Analyze Tweets of the French Presidential Election
Posted on Dim 23 septembre 2018 in Data Analysis
French Presidential Election : Tweets (03/02/2017 - 26/02/2017)¶
This Dataset comes from the Twitter API, these data were collected during 10 minutes every hour, during three weeks. The stream filtered tweets by the mention of the name of some candidates. You can find the dataset here : https://www.kaggle.com/jeanmidev/french-presidential-election
Let's go to Analyze these data
In [1]:
%matplotlib inline
import matplotlib.pyplot as plt
import seaborn as sns
import pandas as pd
import sqlite3
import datetime
Converting Sqlite database to Pandas dataframe¶
In [2]:
connection = sqlite3.connect("database.sqlite")
df = pd.read_sql_query("select * from data;", connection)
connection.close()
df.head()
Out[2]:
In [3]:
lines = df.shape[0]
print("Number of Tweets : " + str(lines))
Parsing Dates¶
In [4]:
# Disable Warning 'SettingWithCopyWarning'
pd.options.mode.chained_assignment = None
df_tweets = df[["timestampms","mention_Fillon","mention_Hamon",
"mention_Le Pen","mention_Macron",
"mention_Mélenchon"]]
df_tweets["datetime"] = pd.to_numeric(df_tweets["timestampms"])
df_tweets["datetime"] = pd.to_datetime(df_tweets["datetime"], unit='ms')

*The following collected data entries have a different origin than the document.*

(* ===== verification/_CoqProject ===== *)
-Q . S2P
Prelude.v
Clock.v
Locator.v
SumTree.v
Cursor.v
Search.v
KeyedTree.v
TreeMap.v
UndoMap.v
OperationQueue.v
Text.v
Bitmap.v
Select.v
Utf8.v
Summary.v
Chunk.v
ChunkBits.v
History.v
HistoryEdits.v
Patch.v
Subscription.v
Fragment.v
Cells.v
BufferInv.v
LocalEdit.v
Undo.v
UndoIndex.v
RemoteCells.v
RemoteEdit.v
RemoteEditOk.v
Tracking.v
Converge.v
Waiters.v
Buffer.v
BufferState.v
BufferOk.v
Replica.v
Delivery.v
ChunkOk.v
ChunkPoints.v
ChunkClip.v
ChunkSummary.v
ChunkLongest.v
Rope.v
RopeOk.v
RopeSeek.v
RopeConv.v
RopeClip.v
RopeSlice.v
RopeProps.v
Float.v
StreamingDiff.v
StreamingDiffOk.v
RopeChunks.v
RopeIter.v
RopeRanges.v
Measures.v
LineDiff.v
Anchor.v
AnchorOk.v
AnchorProps.v
Versions.v
VersionsOk.v
VersionsProps.v
Selection.v
CursorBack.v
CursorMoves.v
CursorIter.v
TreeSet.v
TreeBuild.v
RopeLines.v
RopeLinesOk.v
RopeMoves.v
RopeReading.v
EditedRanges.v
CharBag.v
Reindent.v
Snippet.v
SnippetOk.v
(** [from_iter] builds, bottom-up, a well-formed tree with exactly the
    given items; [extend] appends more. *)
Theorem build_refines_list l k :
  1 ≤ TREE_BASE →
  wf_tree (from_iter l) ∧ items (from_iter l) = l ∧
  ∃ u, extend (from_iter l) k = Some u ∧ wf_tree u ∧ items u = l ++ k.
Proof.
  intros HB. destruct (from_iter_ok l HB) as (Ht & Hi).
  destruct (extend_ok (from_iter l) k HB Ht) as (u & E' & Hu & Hu'). rewrite Hi in Hu'.
  split_and!; [done..|]. by exists u.
Qed.

(** [update_last] and [update_first] change only the last (first) item of
    a non-empty tree and recompute every summary on the path. *)
Theorem update_ends_refine_list f t x l y :
  1 ≤ TREE_BASE → wf_tree t → items t = x :: l ++ [y] →
  ∃ u v, update_last f t = Some u ∧ wf_tree u ∧ items u = x :: l ++ [f y] ∧
    update_first f t = Some v ∧ wf_tree v ∧ items v = f x :: l ++ [y].
Proof.
  intros HB Ht Hi.
  destruct (update_last_ok f t (x :: l) y HB Ht Hi) as (u & ? & ? & ?).
  destruct (update_first_ok f t (l ++ [y]) x HB Ht Hi) as (v & ? & ? & ?).
  by exists u, v.
Qed.

End sum_tree.

(** ** Witnesses: trees of integers that count their items, base 2. *)

Module Counting.
#[export, refine] Instance nat_Summary : Summary nat := {| zero := 0; add := Nat.add |}.
Proof. - done. - simpl. lia. Defined.
#[export] Instance nat_Item : Item Z nat := {| summary := λ _, 1 |}.

Definition t2 : Node Z nat := mk_internal 1 [mk_leaf [10; 20]%Z; mk_leaf [30]%Z].
Lemma t2_wf : wf_tree 2 t2.
Proof.
  right. exists 1. unfold t2. constructor; [done|simpl; unfold capacity; lia|].
  repeat constructor; simpl; unfold capacity; try done; lia.
Defined.

Example append_refines_app_witness :
  ∃ v, append 2 t2 t2 = Some v ∧ wf_tree 2 v ∧ items v = items t2 ++ items t2 ∧
    node_summary v = sum (summary <$> (items t2 ++ items t2)).
Proof. apply (append_refines_app 2 t2 t2); [lia|apply t2_wf..]. Defined.

Example build_refines_list_witness :
  wf_tree 2 (from_iter 2 [1; 2; 3; 4; 5; 6; 7]%Z) ∧
  items (from_iter 2 [1; 2; 3; 4; 5; 6; 7]%Z) = [1; 2; 3; 4; 5; 6; 7]%Z ∧
  ∃ u, extend 2 (from_iter 2 [1; 2; 3; 4; 5; 6; 7]%Z) [8]%Z = Some u ∧ wf_tree 2 u ∧ items u = [1; 2; 3; 4; 5; 6; 7]%Z ++ [8]%Z.
Proof. apply (build_refines_list 2 [1; 2; 3; 4; 5; 6; 7]%Z [8]%Z). lia. Defined.

Example update_ends_refine_list_witness :
  ∃ u v, update_last (Z.add 1) t2 = Some u ∧ wf_tree 2 u ∧ items u = [10; 20; 31]%Z ∧
    update_first (Z.add 1) t2 = Some v ∧ wf_tree 2 v ∧ items v = [11; 20; 30]%Z.
Proof.
  apply (update_ends_refine_list 2 (Z.add 1) t2 10%Z [20]%Z 30%Z); [lia|apply t2_wf|done].
Defined.
End Counting.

df_tweets['year'] = df_tweets.datetime.dt.year
df_tweets['month'] = df_tweets.datetime.dt.month
df_tweets['day'] = df_tweets.datetime.dt.day
df_tweets["datetime"] = pd.to_datetime(df_tweets[['day', 'month', 'year']])

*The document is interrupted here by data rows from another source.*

(* ===== verification/KeyedTree.v ===== *)
(** * Keyed trees ([KeyedItem] operations of [crates/sum_tree/src/sum_tree.rs])

    A tree whose items are ordered by a key that is also a dimension.  Insert,
    replace, remove, batched [edit] and [get] are slices and suffixes of a
    cursor; they refine the operations of a strictly sorted list. *)

From S2P Require Import Prelude SumTree Cursor Search.
Local Open Scope ord_scope.

(** [trait KeyedItem]: the key dimension of an item is its key.  The law is what
    every key of the repository satisfies when keys come in order. *)
Class KeyedItem (T K : Type) {Sm : Type} `{HS : !Summary Sm} `{HI : !Item T Sm} `{HD : !Dimension K Sm}
  `{HO : !Ord K} := {
  key : T → K;
  key_end : ∀ d x, d ≼ key x → dadd d (summary x) = key x;
}.

(** [enum Edit<T>] *)
Inductive Edit (T K : Type) := Insert (item : T) | Remove (k : K).
Arguments Insert {T K} item.
Arguments Remove {T K} k.

Section keyed.
Context `{HS : Summary Sm} `{HI : !Item T Sm} `{HD : !Dimension K Sm} `{HO : !Ord K}
  `{HK : !KeyedItem T K}.
Context (TREE_BASE : nat).
Implicit Types t : Node T Sm.

Definition edit_key (e : Edit T K) : K := match e with Insert x => key x | Remove k => k end.

(** ** Operations *)

(** The item under the cursor, if it has key [k]; the cursor is then moved past
    it. *)
Definition take_match (k : K) (c : @Cursor Sm T K) : option (option T * @Cursor Sm T K) :=
  it ← cursor_item c;
  match it with
  | Some x =>
      match cmp (key x) k with
      | Eq => c ← next c; Some (Some x, c)
      | _ => Some (None, c)
      end
  | None => Some (None, c)
  end.

Definition insert_or_replace t (item : T) : option (option T * Node T Sm) :=
  '(new_tree, c) ← slice TREE_BASE (cmp (key item)) Left (cursor_new t);
  '(replaced, c) ← take_match (key item) c;
  new_tree ← push TREE_BASE new_tree item;
  '(rest, _) ← suffix TREE_BASE c;
  new_tree ← append TREE_BASE new_tree rest;
  Some (replaced, new_tree).

Definition remove t (k : K) : option (option T * Node T Sm) :=
  '(new_tree, c) ← slice TREE_BASE (cmp k) Left (cursor_new t);
  '(removed, c) ← take_match k c;
  '(rest, _) ← suffix TREE_BASE c;
  new_tree ← append TREE_BASE new_tree rest;
  Some (removed, new_tree).

(** [edit]: the state of the loop over the sorted edits. *)
Record EditState := mkEditState {
  cursor : @Cursor Sm T K;
  new_tree : Node T Sm;
  buffered_items : list T;
  removed : list T;
}.

Definition edit_step (s : EditState) (e : Edit T K) : option EditState :=
  let new_key := edit_key e in
  old_item ← cursor_item (cursor s);
  s ← (if match old_item with Some x => ltb (key x) new_key | None => false end then
         t ← extend TREE_BASE (new_tree s) (buffered_items s);
         '(sl, c) ← slice TREE_BASE (cmp new_key) Left (cursor s);
         t ← append TREE_BASE t sl;
         Some (mkEditState c t [] (removed s))
       else Some s);
  '(old, c) ← take_match new_key (cursor s);
  let removed := match old with Some x => removed s ++ [x] | None => removed s end in
  let buffered := match e with Insert x => buffered_items s ++ [x] | Remove _ => buffered_items s end in
  Some (mkEditState c (new_tree s) buffered removed).

Fixpoint edit_loop (edits : list (Edit T K)) (s : EditState) : option EditState :=
  match edits with
  | [] => Some s
  | e :: edits => s ← edit_step s e; edit_loop edits s
  end.

(** [sort_unstable_by_key]: the order of equal keys is unspecified; the merge
    sort is one of its implementations. *)
Definition edit_le (e1 e2 : Edit T K) : Prop := edit_key e1 ≼ edit_key e2.
#[local] Instance edit_le_dec : RelDecision edit_le.
Proof. intros e1 e2. unfold edit_le. apply _. Defined.
Definition sort_edits (edits : list (Edit T K)) : list (Edit T K) := merge_sort edit_le edits.

Definition edit t (edits : list (Edit T K)) : option (list T * Node T Sm) :=
  match edits with
  | [] => Some ([], t)
  | _ =>
      '(c, _) ← seek (cmp dzero) Left (cursor_new t);
      s ← edit_loop (sort_edits edits) (mkEditState c new [] []);
      new_tree ← extend TREE_BASE (new_tree s) (buffered_items s);
      '(rest, _) ← suffix TREE_BASE (cursor s);
      new_tree ← append TREE_BASE new_tree rest;
      Some (removed s, new_tree)
  end.

Definition get t (k : K) : option (option T) :=
  '(_, _, r) ← find_exact (cmp k) Left t; Some r.

(** ** Sorted lists *)

Definition key_lt (x y : T) : Prop := key x ≺ key y.
Definition ksorted (l : list T) : Prop := StronglySorted key_lt l.
Definition below (d : K) (l : list T) : Prop := Forall (λ x, d ≼ key x) l.
Definition keys_lt (l : list T) (k : K) : Prop := Forall (λ x, key x ≺ k) l.
Definition keys_gt (k : K) (l : list T) : Prop := Forall (λ x, k ≺ key x) l.

(** The list the operations refine: the items before, at and after a key. *)
Definition lower (k : K) (l : list T) : list T := filter (λ x, key x ≺ k) l.
Definition upper (k : K) (l : list T) : list T := filter (λ x, k ≺ key x) l.
Definition lget (k : K) (l : list T) : option T := head (filter (λ x, cmp (key x) k = Eq) l).

Lemma ksorted_app l r : ksorted (l ++ r) ↔ ksorted l ∧ ksorted r ∧ ∀ x y, x ∈ l → y ∈ r → key_lt x y.
Proof.
  unfold ksorted. induction l as [|x l IH]; simpl.
  - split; [intros ?; split_and!; [constructor|done|by intros ?? ?%elem_of_nil]|naive_solver].
  - split.
    + intros Hs. apply StronglySorted_inv in Hs as [Hs Hx]. apply IH in Hs as (? & ? & Hlr).
      apply Forall_app in Hx as [Hx1 Hx2]. split_and!; [by constructor|done|].
      intros a b [->|Ha]%elem_of_cons Hb; [by eapply Forall_forall in Hx2|by apply Hlr].
    + intros (Hs & Hr & Hlr). apply StronglySorted_inv in Hs as [Hs Hx]. constructor.
      * apply IH. split_and!; [done..|]. intros a b Ha. apply Hlr. by right.
      * apply Forall_app. split; [done|]. apply Forall_forall. intros b Hb. apply Hlr; [by left|done].
Qed.

Lemma below_weaken d d' l : d ≼ d' → below d' l → below d l.
Proof. intros H Hb. eapply Forall_impl; [exact Hb|]. intros x. by apply cmp_le_trans. Qed.

(** Positions in a sorted tree are keys. *)
Lemma dadd_le d x l : below d (x :: l) → ksorted (x :: l) →
  dadd d (summary x) = key x ∧ below (key x) l.
Proof.
  intros Hb Hs. apply Forall_cons in Hb as [Hx Hb]. apply StronglySorted_inv in Hs as [Hs Hx'].
  split; [by apply key_end|]. eapply Forall_impl; [done|]. intros y. apply cmp_lt_le.
Qed.

Lemma dpos_ge d l : below d l → ksorted l → d ≼ dpos d l.
Proof.
  revert d. induction l as [|x l IH]; intros d Hb Hs; [apply cmp_le_refl|].
  rewrite dpos_cons. destruct (dadd_le d x l Hb Hs) as [-> Hb'].
  apply Forall_cons in Hb as [Hx _]. eapply cmp_le_trans; [done|].
  apply IH; [done|]. by apply StronglySorted_inv in Hs as [? _].
Qed.

Lemma dpos_below d l r : below d (l ++ r) → ksorted (l ++ r) → below (dpos d l) r.
Proof.
  revert d. induction l as [|x l IH]; intros d Hb Hs; [done|].
  rewrite dpos_cons. destruct (dadd_le d x (l ++ r) Hb Hs) as [-> Hb'].
  apply IH; [done|]. by apply StronglySorted_inv in Hs as [? _].
Qed.

Lemma past_left k p : past (cmp k p) Left = true ↔ p ≺ k.
Proof. rewrite <- cmp_gt_lt. unfold past. by destruct (cmp k p). Qed.

Lemma key_monotone d l k : below d l → ksorted l → monotone (λ p, past (cmp k p) Left) d l.
Proof.
  intros Hb Hs l1 l2 l3 -> _. rewrite !past_left, dpos_app. intros Hlt.
  eapply cmp_le_lt_trans; [|done]. rewrite app_assoc in Hb, Hs.
  apply Forall_app in Hb as [Hb _]. apply ksorted_app in Hs as (Hs & _).
  apply dpos_ge; [by apply dpos_below|]. by apply ksorted_app in Hs as (_ & ? & _).
Qed.

(** Seeking a key splits the list at it. *)
Lemma lseek_key d l k : below d l → ksorted l →
  let '(sk, d', r) := lseek (λ p, past (cmp k p) Left) d l in
  l = sk ++ r ∧ keys_lt sk k ∧ Forall (λ x, k ≼ key x) r ∧ (d ≼ k → d' ≼ k) ∧ (d ≺ k → d' ≺ k) ∧
  below d' r.
Proof.
  revert d. induction l as [|x l IH]; intros d Hb Hs; cbn [lseek]; [by split_and!; try constructor|].
  destruct (dadd_le d x l Hb Hs) as [Hd Hb']. rewrite Hd.
  pose proof Hs as Hs'. apply StronglySorted_inv in Hs' as [Hsl Hx].
  destruct (past (cmp k (key x)) Left) eqn:Hp.
  - apply past_left in Hp. specialize (IH (key x) Hb' Hsl).
    destruct (lseek _ _ l) as [[sk d'] r]. destruct IH as (-> & ? & ? & Hk & Hk' & ?).
    split_and!; [done|by constructor|done| | |done]; intros _; [apply Hk, cmp_lt_le, Hp|apply Hk', Hp].
  - split_and!; [done|constructor| |done..].
    assert (k ≼ key x) as Hk by (rewrite <- cmp_not_lt_le, <- past_left; congruence).
    constructor; [done|]. eapply Forall_impl; [done|]. intros y Hy.
    apply cmp_lt_le. by eapply cmp_le_lt_trans.
Qed.

(** The rest after a seek starts with the item of that key, if there is one. *)
Lemma head_key k r : ksorted r → Forall (λ x, k ≼ key x) r →
  (∃ x r', r = x :: r' ∧ key x = k ∧ keys_gt k r') ∨ keys_gt k r.
Proof.
  intros Hs Hr. destruct r as [|x r]; [by right; constructor|].
  apply Forall_cons in Hr as [Hx Hr]. apply StronglySorted_inv in Hs as [Hs Hxr].
  apply cmp_le_lt_or_eq in Hx as [Hx|Hx].
  - right. constructor; [done|]. eapply Forall_impl; [exact Hxr|]. intros y. by apply cmp_lt_trans.
  - left. exists x, r. split_and!; [done..|]. by rewrite Hx.
Qed.

Lemma filter_none_of (P : T → Prop) `{∀ x, Decision (P x)} l : Forall (λ x, ¬ P x) l → filter P l = [].
Proof. induction 1; [done|]. by rewrite filter_cons_False. Qed.

Lemma filter_all_of (P : T → Prop) `{∀ x, Decision (P x)} l : Forall P l → filter P l = l.
Proof. induction 1 as [|x l Hx Hl IH]; [done|]. by rewrite filter_cons_True, IH. Qed.

(** A list split at [k] in terms of [lower], [lget] and [upper]. *)
Lemma split_at_key k sk o r :
  keys_lt sk k → keys_gt k r → (∀ x, o = Some x → key x = k) →
  let l := sk ++ option_list o ++ r in
  lower k l = sk ∧ upper k l = r ∧ lget k l = o.
Proof.
  intros Hsk Hr Ho. unfold lower, upper, lget. rewrite !filter_app.
  assert (∀ x, key x ≺ k → ¬ k ≺ key x ∧ ¬ cmp (key x) k = Eq) as Hlt.
  { intros x Hx. split; [by apply cmp_lt_asym|by rewrite Hx]. }
  assert (∀ x, k ≺ key x → ¬ key x ≺ k ∧ ¬ cmp (key x) k = Eq) as Hgt.
  { intros x Hx. split; [by apply cmp_lt_asym|by rewrite (cmp_antisym k), Hx]. }
  assert (Forall (λ x, ¬ key x ≺ k) (option_list o) ∧ Forall (λ x, ¬ k ≺ key x) (option_list o) ∧
    Forall (λ x, cmp (key x) k = Eq) (option_list o)) as (H1 & H2 & H3).
  { destruct o as [x|]; simpl; [|by split_and!; constructor].
    rewrite !Forall_singleton, (Ho x eq_refl), cmp_refl. done. }
  assert (Forall (λ x, ¬ k ≺ key x) sk ∧ Forall (λ x, ¬ cmp (key x) k = Eq) sk) as [H4 H5].
  { split; (eapply Forall_impl; [exact Hsk|]); intros x Hx; by apply Hlt. }
  assert (Forall (λ x, ¬ key x ≺ k) r ∧ Forall (λ x, ¬ cmp (key x) k = Eq) r) as [H6 H7].
  { split; (eapply Forall_impl; [exact Hr|]); intros x Hx; by apply Hgt. }
  rewrite !(filter_none_of _ _ H1), !(filter_none_of _ _ H2), !(filter_none_of _ _ H4),
    !(filter_none_of _ _ H5), !(filter_none_of _ _ H6), !(filter_none_of _ _ H7), !filter_all_of by done.
  rewrite !app_nil_r. simpl. split_and!; [done..|]. by destruct o.
Qed.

df_tweets = df_tweets.drop(["timestampms"], axis = 1)
df_tweets = df_tweets[["datetime","mention_Fillon","mention_Hamon",
"mention_Le Pen","mention_Macron", "mention_Mélenchon"]]
df_tweets.head()
Out[4]:
Reindexing¶
In [5]:
df_tweets = df_tweets.set_index('datetime')
# Remove the row of the index name
df_tweets.index.name = None
Group by Dates¶
In [6]:
group_tweets = df_tweets.groupby(df_tweets.index).sum()
group_tweets
Out[6]:
In [7]:
group_tweets.plot()
axes = plt.gca()
plt.axvline(x= datetime.datetime(year = 2017, month = 2, day = 6), linestyle="dashed", color="r")
plt.text(datetime.datetime(year = 2017, month = 2, day = 6), y = axes.get_ylim()[1],
s="06/02: Press Conference of Fillon,\nHe apologized to hired his wife", fontsize=9)
plt.axvline(x= datetime.datetime(year = 2017, month = 2, day = 21), linestyle="dashed", color="r")
plt.text(datetime.datetime(year = 2017, month = 2, day = 21), y = axes.get_ylim()[1],
s="21/02: Marine Le Pen refuse \n to wear Muslim headscarf", fontsize=9)
plt.show()